Tuesday, October 21, 2014

Massive Chalice

Rating: 7.9

Happy Price: 9.99


A strategy game that emphasizes marrying bloodlines and strengthening the genetic pool for a battle that lasts 300 years. The player is required to pay attention to genetic and personality traits that will influence the stats of future heroes for years to come. A bad trait such as "slow learner" from a mother can influence 6 children and dilute your genetic pool.


There are three core types of classes: Melee, Archer, and Alchemist. Through breeding hybrids can be created from these beginning three. The melee class known as caberjacks wield higher armor than the other classes but early on in the game are susceptible to death if not used carefully. Enemies will gang up on them if left out to dry. The archer class known as a hunter wields a bow and has powerful ranged attacks. They are especially important in the beginning of the game, but towards the end lose their value. The alchemist creates potions that create area effect damage and are probably the most powerful class if paired with caberjacks. 

This is a turn based game that uses tiles as the means for navigation. It's the exact same formula as XCOM: Enemy Unknown, and at times feels exactly the same but at times in inferiorly designed. Attacking from behind does not influence damage, and at times there is a "glancing blow" that will result in 1 or 2 damage but the player is never told why that happens. It seems random and can be frustrating when planning an attack. A game with such harsh consequences of losing a hero (gone forever) has to offer more feedback to the player and allow for strategy to ensue. 

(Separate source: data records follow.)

(** Putting a file in place, by the kind of its path. *)
Lemma install_published stale p x t fs :
  (∀ ft, time_of ft (mods dir fs) < t) →
  published dir stale fs [<[p := mkFile x t]> fs] (due stale (path_kind p)) ∧
  (∀ ft, time_of ft (mods dir (<[p := mkFile x t]> fs)) ≤ t).
Proof.
  intros Ht.
  assert (∀ names, (∀ n, n ∈ names → p ≠ Join dir n) → unseen dir names fs (<[p := mkFile x t]> fs)) as Hun.
  { intros names Hn n Hin. rewrite lookup_insert_ne; [done|]. by apply Hn. }
  assert (∀ ft, p = Join dir (hash_name ft) → published dir stale fs [<[p := mkFile x t]> fs] false ∧
    (∀ ft', time_of ft' (mods dir (<[p := mkFile x t]> fs)) ≤ t)) as Hhash.
  { intros ft ->. split; [apply pub_announce; [by apply hash_announces|by apply pub_end]|].
    intros ft'. rewrite mods_insert. pose proof (Ht IPs). pose proof (Ht Domains_). destruct ft, ft'; cbn in *; lia. }
  assert (unseen dir hash_files fs (<[p := mkFile x t]> fs) → ∀ ft, time_of ft (mods dir (<[p := mkFile x t]> fs)) ≤ t) as Hm.
  { intros Hu ft. rewrite (unseen_mods _ _ _ Hu). specialize (Ht ft). lia. }
  unfold path_kind. destruct (bool_decide (p = Join dir "deny-ips-v4.txt") || bool_decide (p = Join dir "deny-ips-v6.txt")) eqn:Ed.
  - assert (unseen dir hash_files fs (<[p := mkFile x t]> fs)) as Hu.
    { apply Hun. intros n Hn ->. apply orb_true_iff in Ed as [Ed%bool_decide_eq_true|Ed%bool_decide_eq_true];
        apply Join_inj in Ed; (by apply proper_name_ok, watched_proper; unfold watched_files; set_solver) || set_solver. }
    split; [|by apply Hm]. apply pub_quiet; [done|by apply pub_end].
  - apply orb_false_iff in Ed as [Ed1%bool_decide_eq_false Ed2%bool_decide_eq_false].
    case_bool_decide as E1; [by apply (Hhash Domains_)|]. case_bool_decide as E2; [by apply (Hhash IPs)|].
    assert (∀ n, n ∈ watched_files → p ≠ Join dir n) as Hn
      by (intros n Hn; unfold watched_files in Hn; set_unfold in Hn; destruct_or!; by subst).
    split; [|apply Hm, Hun; intros n Hin; apply Hn; unfold watched_files; set_solver].
    apply pub_unseen; [by apply Hun|]. apply pub_end. by destruct stale.
Qed.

This is probably the most fun part of the game, but then becomes completely irrelevant at around year 220 and beyond, which are the hardest parts of the game. Examining personality traits and pairing them up with another to see the result is just fun, and is one of those moments you get to play god (sort of). The resulting traits from two parents are predictable most of the time, but there are times when an unexpected trait happens in a child. Between year 220 and 240 I had 3 sets of heroes completely wiped out due to what seemed like impossible map setups. Losing 15/26 heroes is scary and demoralizing, and at that point the game became a burden. One map resulted in having 7 enemies on the map that have a powerful attack that does tons of damage (2 hits will kill a hero), reduces XP, and causes a skill cooldown. To add, there were 2 enemies that spawn seedlings and have a powerful area attack. Not to mention that enemy gets two turns, one to spawn an enemy and then one to attack the player. When that enemy is killed, it spawns three more enemies in the location it died. How can anyone compete with that while having only 5 heroes in the field at a time?

The third battle I had this experience in row, I realized breeding was no longer going to win anything. I was forced to "Search for new heroes" which resulted in getting near max level heroes and it allowed me to complete the game. I just don't understand why there would be such a sudden shift in difficulty at that point in the game. 


I did not mind the cartoony art style, and since it was consistent I enjoyed it. It made me feel like it was done on purpose to render low polys to accomadate the amount of data that was being interpreted by the processor and gains the ability of having lots of enemies on screen. It offers a lightness to the game that counters the harsh consequences and seriousness of gameplay, so that you are not so depressed when demolished in battle. In the final battle though there were some serious frame rate issues which would make the game awful to play. At times the game would freeze there were so much polygons being rendered. I had three alchemist on the board that could spawn pillirs and foliage for cover. Couple that with about 20 enemies on screen and the Xbox One could not handle it. I had to save my game in the middle of battle out of fear that the game was about to crash. From an aesthetic point of view it was pleasing, technically there is some work to be done. How did this miss during QA?


The background music is nice and fit the game well. There is a lot of time spent waiting for time itself to pass and this was not a bad experience. There are scripted voiceovers that occur at certain points in the game and they feel organic. I don't think every player will have the same experience as their are points in the game decisions are made that result in a different voice or line used. I appreciated the effort put into this. The sound effects of combat are rewarding and punchful. A bomb feels like a bomb, and a hit from a caberjack feels intense. The audio is a high point for this game. 

Conclusion: You are better off playing a game like XCOM: Enemy Unknown for a $20 price point. There are some really cool things done in this game like the lineages created but at times you feel cheated by the level design. I got this game for free, and the 20 hours I put into it were worth it. I had a good experience but if I paid for this game I would be annoyed I wasted my time.